→ ASSIGNED TASK: Among the lines below, list those containing the string "Definition".

→ DATA FOR ANALYSIS:
........
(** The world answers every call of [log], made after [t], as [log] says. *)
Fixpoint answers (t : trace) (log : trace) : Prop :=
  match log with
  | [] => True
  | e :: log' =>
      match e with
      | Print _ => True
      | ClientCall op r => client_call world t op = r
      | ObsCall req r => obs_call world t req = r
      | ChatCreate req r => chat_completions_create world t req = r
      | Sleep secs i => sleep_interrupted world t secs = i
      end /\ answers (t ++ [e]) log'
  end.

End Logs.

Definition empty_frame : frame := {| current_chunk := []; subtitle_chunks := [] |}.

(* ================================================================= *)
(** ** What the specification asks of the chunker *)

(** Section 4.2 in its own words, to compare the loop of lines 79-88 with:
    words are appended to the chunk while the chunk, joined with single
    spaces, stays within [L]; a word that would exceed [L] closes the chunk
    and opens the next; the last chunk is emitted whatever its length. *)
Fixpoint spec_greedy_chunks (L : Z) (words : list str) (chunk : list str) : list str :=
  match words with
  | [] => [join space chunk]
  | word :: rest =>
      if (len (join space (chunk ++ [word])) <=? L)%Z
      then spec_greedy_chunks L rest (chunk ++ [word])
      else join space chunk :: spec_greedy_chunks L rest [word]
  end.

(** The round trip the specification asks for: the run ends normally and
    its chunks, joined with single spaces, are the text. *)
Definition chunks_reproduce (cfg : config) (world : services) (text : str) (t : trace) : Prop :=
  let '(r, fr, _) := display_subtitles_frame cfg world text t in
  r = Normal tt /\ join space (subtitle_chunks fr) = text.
........
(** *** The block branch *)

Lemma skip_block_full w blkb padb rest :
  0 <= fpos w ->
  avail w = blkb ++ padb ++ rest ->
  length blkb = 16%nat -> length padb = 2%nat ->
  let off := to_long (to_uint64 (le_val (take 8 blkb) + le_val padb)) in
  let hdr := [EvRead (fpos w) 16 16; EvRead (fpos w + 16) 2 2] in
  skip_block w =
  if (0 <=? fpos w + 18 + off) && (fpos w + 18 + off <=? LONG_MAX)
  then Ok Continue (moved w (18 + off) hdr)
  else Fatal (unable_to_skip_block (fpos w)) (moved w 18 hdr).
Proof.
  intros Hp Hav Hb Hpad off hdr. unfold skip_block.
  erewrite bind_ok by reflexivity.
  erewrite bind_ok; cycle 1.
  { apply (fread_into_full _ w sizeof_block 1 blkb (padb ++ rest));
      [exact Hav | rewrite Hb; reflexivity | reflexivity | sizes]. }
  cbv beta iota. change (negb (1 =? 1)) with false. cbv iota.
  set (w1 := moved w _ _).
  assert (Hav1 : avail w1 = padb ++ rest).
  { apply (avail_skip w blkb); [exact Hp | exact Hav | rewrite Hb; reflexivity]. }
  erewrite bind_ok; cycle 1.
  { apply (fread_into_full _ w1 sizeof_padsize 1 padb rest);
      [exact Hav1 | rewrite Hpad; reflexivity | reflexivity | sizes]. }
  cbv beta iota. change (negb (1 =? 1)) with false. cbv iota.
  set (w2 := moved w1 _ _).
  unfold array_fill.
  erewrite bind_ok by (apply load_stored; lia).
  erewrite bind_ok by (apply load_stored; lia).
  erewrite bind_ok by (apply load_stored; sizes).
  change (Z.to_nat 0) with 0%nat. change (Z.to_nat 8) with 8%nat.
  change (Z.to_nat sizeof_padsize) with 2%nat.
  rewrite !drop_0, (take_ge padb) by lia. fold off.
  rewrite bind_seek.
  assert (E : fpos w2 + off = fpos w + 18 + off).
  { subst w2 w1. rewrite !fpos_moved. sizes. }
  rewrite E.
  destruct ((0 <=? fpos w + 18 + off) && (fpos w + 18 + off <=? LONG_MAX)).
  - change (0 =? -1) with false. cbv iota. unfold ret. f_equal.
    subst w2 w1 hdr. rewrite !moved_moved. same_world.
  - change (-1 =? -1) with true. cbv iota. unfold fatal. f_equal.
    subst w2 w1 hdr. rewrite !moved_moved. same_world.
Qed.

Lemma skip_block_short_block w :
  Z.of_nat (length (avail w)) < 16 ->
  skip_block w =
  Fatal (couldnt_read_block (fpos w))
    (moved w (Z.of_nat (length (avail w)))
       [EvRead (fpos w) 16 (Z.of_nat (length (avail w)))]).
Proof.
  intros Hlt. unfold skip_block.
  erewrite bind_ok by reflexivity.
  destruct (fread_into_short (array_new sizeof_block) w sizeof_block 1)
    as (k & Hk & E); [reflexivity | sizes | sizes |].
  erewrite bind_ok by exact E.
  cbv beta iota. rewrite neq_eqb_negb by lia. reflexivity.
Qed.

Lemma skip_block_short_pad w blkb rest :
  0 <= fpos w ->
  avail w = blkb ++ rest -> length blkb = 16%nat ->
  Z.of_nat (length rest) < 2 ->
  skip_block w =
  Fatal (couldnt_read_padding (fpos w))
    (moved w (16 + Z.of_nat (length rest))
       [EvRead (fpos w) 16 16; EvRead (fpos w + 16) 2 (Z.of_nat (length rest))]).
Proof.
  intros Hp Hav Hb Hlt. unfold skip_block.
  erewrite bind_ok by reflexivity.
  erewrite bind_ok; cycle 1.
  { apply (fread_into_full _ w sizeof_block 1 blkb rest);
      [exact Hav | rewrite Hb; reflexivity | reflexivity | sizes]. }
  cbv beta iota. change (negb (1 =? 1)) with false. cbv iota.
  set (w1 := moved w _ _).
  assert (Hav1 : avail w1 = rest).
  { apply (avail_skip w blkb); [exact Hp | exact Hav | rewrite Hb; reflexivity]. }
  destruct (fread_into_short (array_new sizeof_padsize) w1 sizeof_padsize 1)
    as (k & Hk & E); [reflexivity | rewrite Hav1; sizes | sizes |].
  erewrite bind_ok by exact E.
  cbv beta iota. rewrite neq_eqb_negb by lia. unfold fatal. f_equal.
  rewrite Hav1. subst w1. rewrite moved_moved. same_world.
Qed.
........
→ ANSWER BELOW:
Definition empty_frame : frame := {| current_chunk := []; subtitle_chunks := [] |}.
Definition chunks_reproduce (cfg : config) (world : services) (text : str) (t : trace) : Prop :=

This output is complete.